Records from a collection
----

(* ===== verification/Guard.v ===== *)
(** * Guards in pages

    [internal/web/guard.go]: a hidden input with the CSRF token, or a honeypot, behind
    every form tag whose method is not GET, and the token's meta tag behind the head
    tag.  The regular expressions of the source are written as functions: for
    [<form\b[^>]*>] the length of the match at a position, for
    [method\s*=\s*['\q]?\s*(\w+)] (where [\q] is the double quote) the word it captures. *)

From S2P Require Import Prelude GoStrings Util.
From Stdlib Require Import Ascii.
Import Strings.

(** ** The expressions *)

Definition is_word_byte (a : ascii) : bool := is_lower a || is_upper a || is_digit a || bool_decide (a = "_"%char).
Definition is_blank_byte (a : ascii) : bool :=
  bool_decide (a ∈ [" "%char; "009"%char; "010"%char; "012"%char; "013"%char]).

(** What follows a prefix, compared without regard to case; [p] is in lower case. *)
Fixpoint prefix_fold (p s : string) : option string :=
  match p, s with
  | "", _ => Some s
  | String a p', String b s' => if bool_decide (lower_byte b = a) then prefix_fold p' s' else None
  | String _ _, "" => None
  end.

(** The bytes up to the first [>], which is included. *)
Fixpoint to_gt (s : string) : option nat :=
  match s with
  | "" => None
  | String a s' => if bool_decide (a = ">"%char) then Some 1 else S <$> to_gt s'
  end.

Definition starts_word (s : string) : bool := match s with "" => false | String a _ => is_word_byte a end.

(** [(?i)<name\b[^>]*>] at the start of [s]. *)
Definition tag_length (name s : string) : option nat :=
  match prefix_fold ("<" +:+ name) s with
  | None => None
  | Some r => if starts_word r then None else (λ n, S (String.length name) + n) <$> to_gt r
  end.

Fixpoint skip_blank (s : string) : string :=
  match s with String a s' => if is_blank_byte a then skip_blank s' else s | "" => "" end.
Fixpoint take_word (s : string) : string :=
  match s with String a s' => if is_word_byte a then String a (take_word s') else "" | "" => "" end.
Definition skip_quote (s : string) : string :=
  match s with String a s' => if bool_decide (a ∈ ["034"%char; "'"%char]) then s' else s | "" => "" end.

(** What follows [method] in the expression: the word, if it matches. *)
Definition method_value (s : string) : option string :=
  match skip_blank s with
  | String a s' =>
      if bool_decide (a = "="%char) then
        let w := take_word (skip_blank (skip_quote (skip_blank s'))) in
        if bool_decide (w = "") then None else Some w
      else None
  | "" => None
  end.
Fixpoint find_method (s : string) : option string :=
  match s with
  | "" => None
  | String _ s' =>
      match prefix_fold "method" s with
      | Some r => match method_value r with Some w => Some w | None => find_method s' end
      | None => find_method s'
      end
  end.

(** ** [ReplaceAllStringFunc] *)

Section Replace.
Variable name : string.
Variable f : string → string.

Fixpoint replace_tags (skip : nat) (s : string) : string :=
  match s with
  | "" => ""
  | String a s' =>
      match skip with
      | S k => replace_tags k s'
      | O =>
          match tag_length name s with
          | Some n => f (take n s) +:+ replace_tags (n - 1) s'
          | None => String a (replace_tags 0 s')
          end
      end
  end.
End Replace.

(** ** The guards *)

Definition dq : string := String "034" "".
Definition attr (name value : string) : string := name +:+ "=" +:+ dq +:+ value +:+ dq.
Definition attr' (name value : string) : string := name +:+ "='" +:+ value +:+ "'".

Definition form_method (tag : string) : string :=
  match find_method tag with Some w => ToUpperASCII w | None => "GET" end.

(** The input behind every form that does not ask with GET. *)
Definition guard_forms (input html : string) : string :=
  replace_tags "form" (λ m, if bool_decide (form_method m = "GET") then m else m +:+ input) 0 html.

Definition has_name (name html : string) : bool :=
  Contains html (attr "name" name) || Contains html (attr' "name" name).

Definition csrf_input (token : string) : string :=
  "<input " +:+ attr "type" "hidden" +:+ " " +:+ attr "name" "csrf_token" +:+ " " +:+ attr "value" (HTMLEscape token) +:+ ">".
Definition csrf_meta (token : string) : string :=
  "<meta " +:+ attr "name" "csrf-token" +:+ " " +:+ attr "content" (HTMLEscape token) +:+ ">".
Definition honeypot_input (fieldName : string) : string :=
  "<input " +:+ attr "type" "text" +:+ " " +:+ attr "name" (HTMLEscape fieldName) +:+ " " +:+ attr "value" "" +:+ " " +:+
  attr "style" "display:none !important; position:absolute !important; left:-9999px !important;" +:+ " " +:+
  attr "tabindex" "-1" +:+ " " +:+ attr "autocomplete" "off" +:+ " " +:+ attr "aria-hidden" "true" +:+ ">".

Definition InjectCSRFIntoForms (html token : string) : string :=
  if bool_decide (token = "") then html
  else if has_name "csrf_token" html then html
  else guard_forms (csrf_input token) html.

Definition InjectCSRFMeta (html token : string) : string :=
  if bool_decide (token = "") then html
  else if has_name "csrf-token" html then html
  else replace_tags "head" (λ m, m +:+ csrf_meta token) 0 html.

Definition InjectHoneypotIntoForms (html fieldName : string) : string :=
  if bool_decide (fieldName = "") then html
  else if has_name fieldName html then html
  else guard_forms (honeypot_input fieldName) html.

(** ** Text and tags *)

(** A whole tag: one match of the expression. *)
Definition is_tag (name tag : string) : Prop := tag_length name tag = Some (String.length tag).

Lemma lower_lt a : lower_byte a = "<"%char ↔ a = "<"%char.
Proof. split; [|by intros ->]. unfold lower_byte. destruct (is_upper a) eqn:E; [|done]. destruct a as [[] [] [] [] [] [] [] []]; done. Qed.

Lemma tag_starts name s : is_Some (tag_length name s) → ∃ s', s = String "<" s'.
Proof.
  unfold tag_length. change ("<" +:+ name) with (String "<" name). destruct s as [|a s]; simpl; [by intros []|].
  case_bool_decide as Ha; [|by intros []]. intros _. apply lower_lt in Ha as ->. eauto.
Qed.

Lemma prefix_fold_app p s r b : prefix_fold p s = Some r → prefix_fold p (s +:+ b) = Some (r +:+ b).
Proof.
  revert s. induction p as [|a p IH]; intros s; simpl; [by intros [= ->]|].
  destruct s as [|c s]; [done|]. rewrite string_app_cons. simpl. case_bool_decide; [apply IH|done].
Qed.
Lemma to_gt_app s b n : to_gt s = Some n → to_gt (s +:+ b) = Some n.
Proof.
  revert n. induction s as [|a s IH]; intros n; [done|]. rewrite string_app_cons. simpl. case_bool_decide; [done|].
  destruct (to_gt s) as [m|]; [|done]. rewrite (IH m) by done. done.
Qed.
Lemma tag_length_app name s b n : tag_length name s = Some n → tag_length name (s +:+ b) = Some n.
Proof.
  unfold tag_length. destruct (prefix_fold _ s) as [r|] eqn:E; [|done]. rewrite (prefix_fold_app _ _ _ _ E).
  destruct r as [|a r]; [done|]. rewrite string_app_cons. cbn [starts_word]. destruct (is_word_byte a); [done|].
  destruct (to_gt (String a r)) as [m|] eqn:Eg; [|done]. pose proof (to_gt_app _ b _ Eg) as Ha.
  rewrite string_app_cons in Ha. by rewrite Ha.
Qed.

Section Equations.
Variable name : string.
Variable f : string → string.
#[local] Abbreviation go := (replace_tags name f).

Lemma replace_skip a b : go (String.length a) (a +:+ b) = go 0 b.
Proof.
  induction a as [|c a IH]; [by rewrite string_app_nil_l|]. rewrite string_app_cons. simpl. apply IH.
Qed.

(** Text without a [<] is kept. *)
Lemma replace_text a b : word "<"%char a → go 0 (a +:+ b) = a +:+ go 0 b.
Proof.
  intros Ha. induction a as [|c a IH]; [by rewrite !string_app_nil_l|]. apply word_cons in Ha as [Hc Ha].
  rewrite !string_app_cons. simpl. destruct (tag_length name (String c (a +:+ b))) eqn:E.
  - destruct (tag_starts name (String c (a +:+ b))) as [s' Hs]; [by eexists|]. by injection Hs.
  - by rewrite IH.
Qed.

Lemma replace_tag tag b : is_tag name tag → go 0 (tag +:+ b) = f tag +:+ go 0 b.
Proof.
  intros Ht. pose proof (tag_length_app name tag b _ Ht) as Hl.
  destruct (tag_starts name tag) as [s' Hs]; [by eexists|]. subst tag. rewrite string_app_cons in *.
  simpl in Hl |- *. rewrite Hl. f_equal.
  - f_equal. simpl. f_equal. clear. induction s' as [|c s IH]; [by destruct b|]. rewrite string_app_cons. simpl. by rewrite IH.
  - replace (S (String.length s') - 1) with (String.length s') by lia. apply replace_skip.
Qed.
End Equations.

(** Every form is guarded and nothing else is touched: text is kept, a form tag that
    asks with GET (or names no method) is kept, every other form tag is followed by
    the input, and the page after it is treated in the same way.  What the input
    holds of the token can close neither its attribute nor its tag. *)
Theorem forms_guarded text tag rest token :
  word "<"%char text → is_tag "form" tag →
  guard_forms (csrf_input token) (text +:+ tag +:+ rest) =
    text +:+ tag +:+ (if bool_decide (form_method tag = "GET") then "" else csrf_input token) +:+
    guard_forms (csrf_input token) rest ∧
  str_all html_inert (HTMLEscape token) = true.
Proof.
  intros Hx Ht. split; [|by apply escape_runes_inert, runes_nonneg]. unfold guard_forms.
  rewrite replace_text by done. rewrite replace_tag by done.
  case_bool_decide; [by rewrite string_app_nil_l|]. by rewrite !string_app_assoc.
Qed.

(** ** Guarding twice *)

Lemma Contains_prepend a s sub : Contains s sub = true → Contains (a +:+ s) sub = true.
Proof. rewrite !Contains_spec. intros (x & y & ->). exists (a +:+ x), y. by rewrite !string_app_assoc. Qed.
Lemma Contains_append s b sub : Contains s sub = true → Contains (s +:+ b) sub = true.
Proof. rewrite !Contains_spec. intros (x & y & ->). exists x, (y +:+ b). by rewrite !string_app_assoc. Qed.
Lemma Contains_trans a b c : Contains a b = true → Contains b c = true → Contains a c = true.
Proof. rewrite Contains_spec. intros (x & y & ->) Hb. by apply Contains_prepend, Contains_append. Qed.
Lemma Contains_self s : Contains s s = true.
Proof. apply Contains_spec. exists "", "". by rewrite string_app_nil_l, string_app_nil_r. Qed.

Lemma take_drop_string n s : take n s +:+ drop n s = s.
Proof.
  revert s. induction n as [|n IH]; intros [|a s]; simpl; try done. rewrite string_app_cons. by rewrite IH.
Qed.

(** A page without a form to guard is left as it is by every input; any other page
    holds the input afterwards. *)
Lemma guard_forms_cases html :
  (∀ input, guard_forms input html = html) ∨ (∀ input, Contains (guard_forms input html) input = true).
Proof.
  unfold guard_forms. set (F := λ input m, if bool_decide (form_method m = "GET") then m else m +:+ input).
  change ((∀ input, replace_tags "form" (F input) 0 html = drop 0 html) ∨
          (∀ input, Contains (replace_tags "form" (F input) 0 html) input = true)).
  generalize 0 as k. induction html as [|a s IH]; intros k; [left; by destruct k|].
  destruct k as [|k]; [|apply IH]. cbn [replace_tags drop].
  destruct (tag_length "form" (String a s)) as [n|] eqn:E.
  - assert (∃ m, n = S m) as [m ->].
    { unfold tag_length in E. destruct (prefix_fold _ _); [|done]. destruct (starts_word _); [done|].
      destruct (to_gt _); simpl in E; [|done]. injection E as <-. eauto. }
    cbn [Nat.sub]. rewrite Nat.sub_0_r. set (tag := take (S m) (String a s)).
    destruct (decide (form_method tag = "GET")) as [Hm|Hm].
    + assert (∀ input, F input tag = tag) as HF by (intros input; unfold F; by rewrite bool_decide_true).
      destruct (IH m) as [Hl|Hr].
      * left. intros input. rewrite Hl, HF. unfold tag. cbn [take]. rewrite string_app_cons. by rewrite take_drop_string.
      * right. intros input. by apply Contains_prepend.
    + assert (∀ input, F input tag = tag +:+ input) as HF by (intros input; unfold F; by rewrite bool_decide_false).
      right. intros input. rewrite HF. apply Contains_append, Contains_prepend, Contains_self.
  - destruct (IH 0) as [Hl|Hr].
    + left. intros input. by rewrite Hl.
    + right. intros input. cbn [Contains]. by rewrite Hr, orb_true_r.
Qed.

Lemma csrf_input_named token : Contains (csrf_input token) (attr "name" "csrf_token") = true.
Proof.
  unfold csrf_input. do 3 apply Contains_prepend. apply Contains_append, Contains_self.
Qed.

(** A page is guarded once: injecting again, with the same token or another, changes
    nothing, so that a layout inside a layout does not get two tokens. *)
Theorem csrf_injected_once html t t' :
  t ≠ "" → InjectCSRFIntoForms (InjectCSRFIntoForms html t) t' = InjectCSRFIntoForms html t.
Proof.
  intros Ht. unfold InjectCSRFIntoForms. rewrite (bool_decide_false _ Ht). destruct (bool_decide (t' = "")); [done|].
  destruct (has_name "csrf_token" html) eqn:Hn; [by rewrite Hn|].
  destruct (guard_forms_cases html) as [Hk|Hc].
  - by rewrite !Hk, Hn.
  - unfold has_name at 1.
    rewrite (Contains_trans _ (csrf_input t) _ (Hc _) (csrf_input_named t)). done.
Qed.

(** ** Pages to evaluate *)

Definition demo_tag : string := "<FORM " +:+ attr "method" " post" +:+ ">".

Lemma forms_guarded_witness :
  guard_forms (csrf_input "t") ("a " +:+ demo_tag +:+ "</form>") =
    "a " +:+ demo_tag +:+ csrf_input "t" +:+ "</form>" ∧ form_method demo_tag = "POST".
Proof.
  split; [|reflexivity].
  destruct (forms_guarded "a " demo_tag "</form>" "t") as [E _]; [reflexivity|reflexivity|]. exact E.
Defined.

Lemma csrf_injected_once_witness :
  InjectCSRFIntoForms (InjectCSRFIntoForms demo_tag "t") "u" = demo_tag +:+ csrf_input "t".
Proof. rewrite (csrf_injected_once demo_tag "t" "u") by discriminate. reflexivity. Defined.

(** The honeypot looks for its name before escaping it, so a name that is changed by
    escaping is injected again. *)
Example honeypot_injected_twice :
  let once := InjectHoneypotIntoForms demo_tag "a&b" in InjectHoneypotIntoForms once "a&b" ≠ once.
Proof. vm_compute. discriminate. Qed.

----

What is required: Look above for the line with "<$> to_gt r" and the line with "Definition dq : string". Write out those two lines and all the lines between them, exactly, and no others.

Task output:
  | Some r => if starts_word r then None else (λ n, S (String.length name) + n) <$> to_gt r
  end.

Fixpoint skip_blank (s : string) : string :=
  match s with String a s' => if is_blank_byte a then skip_blank s' else s | "" => "" end.
Fixpoint take_word (s : string) : string :=
  match s with String a s' => if is_word_byte a then String a (take_word s') else "" | "" => "" end.
Definition skip_quote (s : string) : string :=
  match s with String a s' => if bool_decide (a ∈ ["034"%char; "'"%char]) then s' else s | "" => "" end.

(** What follows [method] in the expression: the word, if it matches. *)
Definition method_value (s : string) : option string :=
  match skip_blank s with
  | String a s' =>
      if bool_decide (a = "="%char) then
        let w := take_word (skip_blank (skip_quote (skip_blank s'))) in
        if bool_decide (w = "") then None else Some w
      else None
  | "" => None
  end.
Fixpoint find_method (s : string) : option string :=
  match s with
  | "" => None
  | String _ s' =>
      match prefix_fold "method" s with
      | Some r => match method_value r with Some w => Some w | None => find_method s' end
      | None => find_method s'
      end
  end.

(** ** [ReplaceAllStringFunc] *)

Section Replace.
Variable name : string.
Variable f : string → string.

Fixpoint replace_tags (skip : nat) (s : string) : string :=
  match s with
  | "" => ""
  | String a s' =>
      match skip with
      | S k => replace_tags k s'
      | O =>
          match tag_length name s with
          | Some n => f (take n s) +:+ replace_tags (n - 1) s'
          | None => String a (replace_tags 0 s')
          end
      end
  end.
End Replace.

(** ** The guards *)

Definition dq : string := String "034" "".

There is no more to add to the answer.